Protein kinase C in human renal cell carcinomas: Role in invasion and differential isoenzyme expression

Abstract

The role of protein kinase C (PKC) in in vitro invasiveness of four different human renal cell carcinoma (RCC) cell lines of the clear cell type was investigated. Different PKC-inhibitors markedly inhibited invasiveness of the highly invasive cell lines, suggesting an invasion-promoting role of PKC in human RCC. Analysis of PKC-isoenzyme expression by protein fractionation and immunoblotting revealed that all cell lines expressed PKC-α, -ε, -ξ, -μ and -ι as known from normal kidney tissue. Interestingly, PKC-δ, known to be expressed by normal kidney epithelial cells of the rat, was absent on protein and RNA levels in all RCC cell lines investigated and in normal human kidney epithelial cells. PKC-ε expression levels correlated positively with a high proliferation activity, but no obvious correlation between expression levels of distinct PKC-isoenzymes and in vitro invasiveness was observed.
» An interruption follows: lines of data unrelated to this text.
Lemma route_distances_nonneg_and_bounded_witness :
  exists sol,
    solveVRPTW sampleDepot sampleCustomers sampleVehicles sampleMatrix = Return sol /\
    (forall route,
        In route (Solution.routes sol) ->
        (0 <= Route.totalDistance route
         <= INR (pred (length (Route.locations route))) * (6371 * PI))%R) /\
    (0 <= Solution.totalDistance sol)%R.
Proof.
  eexists. split.
  - reflexivity.
  - apply (@route_distances_nonneg_and_bounded
             sampleDepot sampleCustomers sampleVehicles sampleMatrix).
    reflexivity.
Defined.


Definition band_public_url (bucket_name : option string) (bucket_path endpoint : string)
    (output_file : string) : string :=
  "https://" +:+ PyStr.fmt bucket_name +:+ "." +:+ PyStr.lstrip endpoint "https://"
    +:+ "/" +:+ bucket_path +:+ "/" +:+ PyStr.basename output_file.

(** The body of [for band, t in enumerate(times)], from index [band] on;
    [n_times] is [len(times)] and [forecasts] the mapping so far. *)
Fixpoint transform_loop (env : Env) (dataset : Blob) (folder_name : string)
    (n_times : nat) (bucket_name : option string) (bucket_path endpoint : string)
    (key secret : option string) (upload : bool)
    (band : nat) (times : list Numpy.datetime64) (forecasts : dict) : M dict :=
  match times with
  | [] => ret forecasts
  | t :: rest =>
      let output_file := band_output_file folder_name t in
      gdal_Translate output_file dataset (band_options band) ;;;
      let* forecasts' :=
        (if upload then
           upload_to_bucket env output_file
             (band_bucket_file bucket_name bucket_path output_file) endpoint key secret ;;;
           let forecasts' :=
             dict_set forecasts (time_str t)
               (band_public_url bucket_name bucket_path endpoint output_file) in
           (if (band mod 10 =? 0)%nat
            then logger INFO (Msg ("Uploaded " +:+ PyStr.str_nat band +:+ " of "
                                     +:+ PyStr.str_nat n_times +:+ " files."))
            else ret tt) ;;;
           ret forecasts'
         else ret forecasts) in
      transform_loop env dataset folder_name n_times bucket_name bucket_path endpoint
        key secret upload (S band) rest forecasts'
  end.

Definition transform_cog_to_single_bands_and_upload_to_bucket (env : Env)
    (cog_file folder_name : string) (times : list Numpy.datetime64)
    (bucket_name : option string) (bucket_path endpoint : string)
    (key secret : option string) (upload : bool) : M dict :=
  let* dataset := read_file cog_file in
  transform_loop env dataset folder_name (length times) bucket_name bucket_path endpoint
    key secret upload 0 times [].

(** *** The main block *)

Definition crs_of (collection : string) : string :=
  if PyStr.startswith collection "harmonie" then "native" else "crs84".

Definition query_params (cfg : Config) (parameter : string) : list (string * string) :=
  [("api-key", PyStr.fmt (dmi_api_key cfg));
   ("crs", crs_of (collection cfg));
   ("parameter-name", parameter);
   ("bbox", bbox cfg);
   ("f", out_format)].

Definition request_url (cfg : Config) (parameter : string) : string :=
  Url.urlunsplit "https" netloc
    (url_base_path +:+ "/" +:+ collection cfg +:+ "/" +:+ request_type)
    (Url.urlencode (query_params cfg parameter)) "".

Definition bucket_path_of (cfg : Config) (parameter : string) : string :=
  bucket_base_path cfg +:+ "/" +:+ collection cfg +:+ "/" +:+ parameter.

Definition bucket_path_full_of (cfg : Config) (parameter : string) : string :=
  PyStr.fmt (bucket_name cfg) +:+ "/" +:+ bucket_path_of cfg parameter.

Definition forecast_json_bucket_path_of (cfg : Config) (parameter : string) : string :=
  bucket_path_full_of cfg parameter +:+ "/forecasts.json".

Definition lift {A} (r : Result A) : M A := fun w => (r, w).

(** The dataset that is saved and converted: reprojected for the HARMONIE
    collections, as fetched otherwise. *)
Definition normalize (env : Env) (cfg : Config) (ds : Dataset) : Result Dataset :=
  if PyStr.startswith (collection cfg) "harmonie"
  then reproject_from_lambert env ds "epsg:4326"
  else Ok ds.

(** The [else] block of the fetch, from [ds.to_netcdf] on: the dataset is
    saved, converted, split and uploaded, the manifest is written and
    uploaded, and the local intermediate files are removed. *)
Definition convert_and_upload (env : Env) (cfg : Config) (parameter : string) (ds : Dataset) : M unit :=
  let bucket_path := bucket_path_of cfg parameter in
  logger INFO (Msg "Save data to NetCDF.") ;;;
  write_file nc_filename (NetCDF ds) ;;;
  logger INFO (Msg "Transform NetCDF to COG.") ;;;
  netcdf_to_cog nc_filename cog_filename ;;;
  logger INFO (Msg "Split COG into bands (time slices) and upload them to bucket.") ;;;
  let* data :=
    transform_cog_to_single_bands_and_upload_to_bucket env cog_filename base_data_dir
      (ds_time ds) (bucket_name cfg) bucket_path (bucket_endpoint cfg) (bucket_key cfg)
      (bucket_secret cfg) (upload cfg) in
  write_file forecast_json_filename (Text (Json.dumps data)) ;;;
  upload_to_bucket env forecast_json_filename (forecast_json_bucket_path_of cfg parameter)
    (bucket_endpoint cfg) (bucket_key cfg) (bucket_secret cfg) ;;;
  try_except
    (os_remove nc_filename ;;;
     os_remove cog_filename ;;;
     os_remove forecast_json_filename)
    (fun err => Some (logger WARNING (MsgExn err))).

(** The [else] block of the fetch: what follows a successful response. *)
Definition publish (env : Env) (cfg : Config) (parameter : string) (response : Response) : M unit :=
  delete_outdated_forecasts (bucket_path_full_of cfg parameter) (bucket_endpoint cfg)
    (bucket_key cfg) (bucket_secret cfg) ;;;
  let* ds := lift (xarray_open_dataset env (content response)) in
  let* ds := lift (normalize env cfg ds) in
  convert_and_upload env cfg parameter ds.

(** The fetch: [requests.get] followed by [raise_for_status]. *)
Definition fetch (env : Env) (url : string) : M Response :=
  logger INFO (Msg "Request data from DMI API.") ;;;
  let* response := requests_get env url in
  raise_for_status url response ;;;
  ret response.

(** One turn of [for parameter in parameters.split(",")].  The directory of
    the local files exists from the first turn on; directories are not
    modelled.  An [HTTPError] of the fetch is handled; the [else] block runs
    outside the handler. *)
Definition process_parameter (env : Env) (cfg : Config) (parameter : string) : M unit :=
  logger INFO (Msg ("Start ingesting data from collection '" +:+ collection cfg
                      +:+ "' for parameter '" +:+ parameter +:+ "'.")) ;;;
  let url := request_url cfg parameter in
  fun w =>
    match fetch env url w with
    | (Raise (HTTPError s u), w') => logger ERROR (MsgExn (HTTPError s u)) w'
    | (Raise e, w') => (Raise e, w')
    | (Ok response, w') => publish env cfg parameter response w'
    end.

Definition main (env : Env) (cfg : Config) : M unit :=
  logger INFO (Msg "Start ingesting DMI data.") ;;;
  for_each (PyStr.split (parameters cfg) ",") (process_parameter env cfg).

(** ** What the band loop leaves behind

    The local files, the stored objects, the calls, the log records and the
    mapping that the loop of
    [transform_cog_to_single_bands_and_upload_to_bucket] produces when every
    step succeeds, written as functions of the timesteps that remain. *)

Section BandLoopEffect.

Variable dataset : Blob.
Variable folder_name : string.
Variable n_times : nat.
Variable bucket_name : option string.
Variable bucket_path endpoint : string.

Definition bucket_file_of (t : Numpy.datetime64) : string :=
  band_bucket_file bucket_name bucket_path (band_output_file folder_name t).

Definition public_url_of (t : Numpy.datetime64) : string :=
  band_public_url bucket_name bucket_path endpoint (band_output_file folder_name t).

Definition band_blob (band : nat) : Blob := Translated dataset (band_options band).

Fixpoint band_files (band : nat) (times : list Numpy.datetime64)
    (f : gmap string Blob) : gmap string Blob :=
  match times with
  | [] => f
  | t :: rest =>
      band_files (S band) rest (<[band_output_file folder_name t := band_blob band]> f)
  end.

Fixpoint band_objects (band : nat) (times : list Numpy.datetime64)
    (s : gmap string Blob) : gmap string Blob :=
  match times with
  | [] => s
  | t :: rest => band_objects (S band) rest (<[bucket_file_of t := band_blob band]> s)
  end.

Fixpoint band_calls (band : nat) (times : list Numpy.datetime64) : list Call :=
  match times with
  | [] => []
  | t :: rest => CallPut (bucket_file_of t) (band_blob band) :: band_calls (S band) rest
  end.

Definition upload_log (local_file bucket_file : string) : list (Level * LogMsg) :=
  [(DEBUG, Msg ("Try to upload " +:+ local_file +:+ " to " +:+ bucket_file +:+ "."));
   (DEBUG, Msg "Upload succeeded.")].

Definition progress_log (band : nat) : list (Level * LogMsg) :=
  if (band mod 10 =? 0)%nat
  then [(INFO, Msg ("Uploaded " +:+ PyStr.str_nat band +:+ " of "
                      +:+ PyStr.str_nat n_times +:+ " files."))]
  else [].

Fixpoint band_log (band : nat) (times : list Numpy.datetime64) : list (Level * LogMsg) :=
  match times with
  | [] => []
  | t :: rest =>
      upload_log (band_output_file folder_name t) (bucket_file_of t)
        ++ progress_log band ++ band_log (S band) rest
  end.

Fixpoint band_entries (times : list Numpy.datetime64) (forecasts : dict) : dict :=
  match times with
  | [] => forecasts
  | t :: rest => band_entries rest (dict_set forecasts (time_str t) (public_url_of t))
  end.

End BandLoopEffect.

(** ** What a run for one parameter leaves behind *)

(** The records of [delete_outdated_forecasts]: the second one when there
    was nothing to delete. *)
Definition delete_log (path : string) (s : gmap string Blob) : list (Level * LogMsg) :=
  (DEBUG, Msg ("Delete path " +:+ path +:+ " recursively."))
    :: (if decide (filter (fun kv => under path (fst kv) = true) s = ∅)
        then [(DEBUG, MsgExn (FileNotFoundError path))]
        else []).

(** The records up to the request. *)
Definition fetch_log (cfg : Config) (parameter : string) : list (Level * LogMsg) :=
  [(INFO, Msg ("Start ingesting data from collection '" +:+ collection cfg
                 +:+ "' for parameter '" +:+ parameter +:+ "'."));
   (INFO, Msg "Request data from DMI API.")].

Definition convert_log : list (Level * LogMsg) :=
  [(INFO, Msg "Save data to NetCDF.");
   (INFO, Msg "Transform NetCDF to COG.");
   (INFO, Msg "Split COG into bands (time slices) and upload them to bucket.")].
However, by immunofluorescence microscopy, membrane localisation of PKC-α and PKC-ε reflecting activation of the enzymes, was associated with a highly invasive potential. In conclusion, our results suggest a role for PKC in invasion of human RCCs and might argue in favour of a particular role of PKC-α and PKC-ε. Our results further suggest that organ-specific expression patterns of PKC-isoenzymes are not necessarily conserved during evolution. (C) 2000 Cancer Research Campaign.